I've been thinking about this for the past couple of years, especially since the pandemic. I was locked down with my wife and two kids the entire, but we spent less time than you'd expect just being together.

We were either:

1. Doing explicit demarcated activity together like eating dinner, watching a movie, or playing a multi-player videogame. These are nice, but require coordination and don't provide much opportunity for idle chat (except for dinner).

2. Doing our own completely mentally-emcompassing things, usually involving separate screens. These also don't lend themselves to idle conversation. We may be spatially colocated, but we are all effectively worlds away.

Ever-present electronic devices connected to the Internet with an infinite feed of new media to consume has essentially destroyed all middle ground between those two poles.

It's horrible and horribly unhealthy.
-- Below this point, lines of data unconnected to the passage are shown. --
Lemma give_port_ok x h n s port t fsf va A0 A1 :
  p_inv x → p_kernel x nt → p_kernel x t → t ≠ nt → so_serves x.1 t port FILE_SERVICE fsf →
  request_header h n s → requested ct nt A0 n A1 → A1 !! port = None →
  ports_of x = <[port := give t IPC_PORT_RIGHT_RECEIVE (new_port nt IPC_PORT_FLAG_DEFAULT)]> A1 →
  wp (give_port ns nt h port va)
    (λ r x', r.2 = va ∧ p_next x x' ∧ x'.2 = x.2 ∧ port_handed x' n port t fsf ∧
       v_pages (p_view x') = v_pages (p_view x) ∧ v_direct (p_view x') = v_direct (p_view x) ∧
       ∃ B, (∀ i, A1 !! i ≠ None → B !! i = A1 !! i) ∧
         spec_send nt (with_param port (IPC_HEADER_REPLY h)) 0 B = (r.1, ports_of x')) fs_stop x.
Proof.
  intros Hi Hk Hkt Ht Hserves Hrq (a&Ha&Hra&HA1) Hfree HA. unfold give_port. destruct Hrq as [Hsrc Hdst Hright Hmsg].
  set (a1 := give nt IPC_PORT_RIGHT_SEND_ONCE a) in *. rewrite Hsrc.
  assert (n ≠ port) as Hne by (intros ->; rewrite HA1, lookup_insert_eq in Hfree; done).
  assert (may_receive ct a1 = true) as Hra1 by by apply give_receive.
  destruct (handed_port t ct nt a1 Ht Hra1) as (b&Hdrop&Hmb&Hrb&Hnb&Hsb).
  set (g := give t IPC_PORT_RIGHT_RECEIVE (new_port nt IPC_PORT_FLAG_DEFAULT)) in *.
  assert (may_receive nt g = true) as Hrg.
  { apply give_receive. unfold may_receive, a_right, new_port. cbn. by rewrite lookup_singleton_eq. }
  rewrite wp_bind.
  framed (p_right_send_ok x ns nt n port IPC_PORT_RIGHT_SEND Hi Hns Hk Hne) fs_stop_ports.
  intros r x1 [(Hn1&A&Hspec&Hv1) Ht1]. unfold spec_right_send in Hspec.
  rewrite HA, lookup_insert_eq, Hrg in Hspec. cbn [negb] in Hspec.
  rewrite lookup_insert_ne, HA1, lookup_insert_eq, <-HA1 in Hspec by done. rewrite insert_insert_eq in Hspec.
  assert (r = Ok tt ∧ A = <[port := give_all IPC_PORT_RIGHT_SEND a1 g]> A1) as [-> ->] by (split; congruence).
  rewrite wp_bind, wp_or_panic.
  framed (p_right_drop_ok x1 ns nt port IPC_PORT_RIGHT_RECEIVE (proj1 Hn1) Hns (p_next_kernel Hn1 Hk)) fs_stop_ports.
  intros r x2 [(Hn2&A&Hspec2&Hv2) Ht2]. unfold spec_right_drop in Hspec2. rewrite Hv1 in Hspec2. cbn [v_ports with_ports] in Hspec2.
  rewrite lookup_insert_eq, Hdrop, insert_insert_eq in Hspec2.
  assert (r = Ok tt ∧ A = <[port := b]> A1) as [-> ->] by (split; congruence).
  pose proof (p_next_trans x x1 x2 Hn1 Hn2) as Hn12. rewrite wp_bind.
  eapply wp_mono; [apply (fs_send_ok ns nt Hns _ x2 fs_stop fs_stop_ports (proj1 Hn12) (p_next_kernel Hn12 Hk))| |done].
  intros r x3 [(Hn3&A&Hspec3&Hv3) Ht3]. rewrite wp_ret. pose proof (p_next_trans x x2 x3 Hn12 Hn3) as Hn.
  assert (v_ports (p_view x2) = <[port := b]> A1) as HA2 by (by rewrite Hv2). rewrite HA2 in Hspec3.
  assert (ports_of x3 = A) as HA3 by (by rewrite Hv3).
  split; [done|]. split; [done|]. split; [congruence|]. split; [|split_and!].
  - split; [done|]. split; [done|]. split; [by apply (p_next_kernel Hn)|].
    split; [apply (so_serves_stays x.1 x3.1); [exact Hn|done]|]. exists b. split; [|done]. rewrite HA3.
    replace A with (spec_send nt (with_param port (IPC_HEADER_REPLY h)) 0 (<[port := b]> A1)).2 by (by rewrite Hspec3).
    rewrite spec_send_other; [apply lookup_insert_eq|]. cbn. by rewrite Hsrc.
  - by rewrite Hv3, Hv2, Hv1.
  - by rewrite Hv3, Hv2, Hv1.
  - exists (<[port := b]> A1). split; [|by rewrite HA3]. intros i Hii. rewrite lookup_insert_ne; [done|]. intros <-. done.
Qed.
(** [a % b] on [int] operands: truncating remainder, the sign follows the
    dividend. *)
Definition rem_int (a b : Z) : result Z :=
  if b =? 0 then Fault RemainderByZero
  else if (a =? int_min) && (b =? -1) then Fault RemainderOverflow
  else Ok (Z.rem a b).

(** [a % b] on [uint64_t] operands. *)
Definition rem_u64 (a b : Z) : result Z :=
  if b =? 0 then Fault RemainderByZero else Ok (a mod b).

(** ** Parameters

    [Params] is declared in [rappor.h]; the code reads [num_bits()] and
    [num_hashes()], both [int]. *)
Record Params : Type := {
  num_bits : Z;
  num_hashes : Z
}.

(** ** Characters

    [value[j]] is a [char], promoted to [int] in the hash; [char] is taken
    as signed (the x86 ABIs), so bytes from 128 on are negative. *)
Definition char_to_int (c : ascii) : Z :=
  let n := Z.of_N (N_of_ascii c) in
  if n <? 128 then n else n - 256.

(** The [char] a [uint64_t] converts to in [output[i] = irr & 0xFF]. *)
Definition char_of_u64 (x : Z) : ascii := ascii_of_N (Z.to_N (x mod 256)).

Fixpoint chars (s : string) : list ascii :=
  match s with
  | EmptyString => []
  | String c s' => c :: chars s'
  end.

(** ** Randomness capabilities

    The interfaces are declared in [rappor.h]; the methods below are the
    ones [Encode] calls.  A capability is an object with state: a draw
    returns the bits and the state the object is left in. *)
Module DeterministicRandInterface.

Class t (S : Type) : Type := {
  seed : string -> S -> S;
  f_bits : S -> Z * S;
  uniform : S -> Z * S
}.

End DeterministicRandInterface.

Module RandInterface.

Class t (R : Type) : Type := {
  p_bits : R -> Z * R;
  q_bits : R -> Z * R
}.

End RandInterface.

(** ** [libc_rand.cc] *)
Module LibcRand.

Section Methods.

(** The class is declared in [libc_rand.h]; no method reads a member, so
    the object may carry any state, its configured probabilities
    included. *)
Context {T : Type}.

Definition f_bits (self : T) : Z * T := (0, self).

Definition p_bits (self : T) : Z * T := (0, self).

Definition q_bits (self : T) : Z * T := (0, self).

End Methods.

#[export] Instance rand (T : Type) : RandInterface.t T := {|
  RandInterface.p_bits := p_bits;
  RandInterface.q_bits := q_bits
|}.

(** A seedable capability whose [f_bits] is [LibcRand::f_bits]; [seed] and
    [uniform], which [libc_rand.cc] does not define, are left to the
    caller. *)
Definition det_rand (T : Type) (seed0 : string -> T -> T)
    (uniform0 : T -> Z * T) : DeterministicRandInterface.t T := {|
  DeterministicRandInterface.seed := seed0;
  DeterministicRandInterface.f_bits := f_bits;
  DeterministicRandInterface.uniform := uniform0
|}.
People need time to just idle next to each othere with our minds free to wander and free to peridically bounce off each other.



> or playing a multi-player videogame. These are nice, but require coordination and don't provide much opportunity for idle chat

People have shifted to the wrong kinds of games. You want a traditional turn-based game where most of everyone's time is spent waiting for the current player to finish their turn.


We tried some of those and they're OK. But they're still structured. What people really need is unstructured time together where our attention isn't fully consumed by something.


I'd say some co-op games work well if they are paced well - when you circle through levels where you can idly chat, levels where you have to intellectually cooperate (solve puzzles together and such), and something more dynamic (shooters/action levels/fighting bosses) that lets your mind switch back to the game entirely.

Also, tabletop games somehow create more intimate experience, IMO.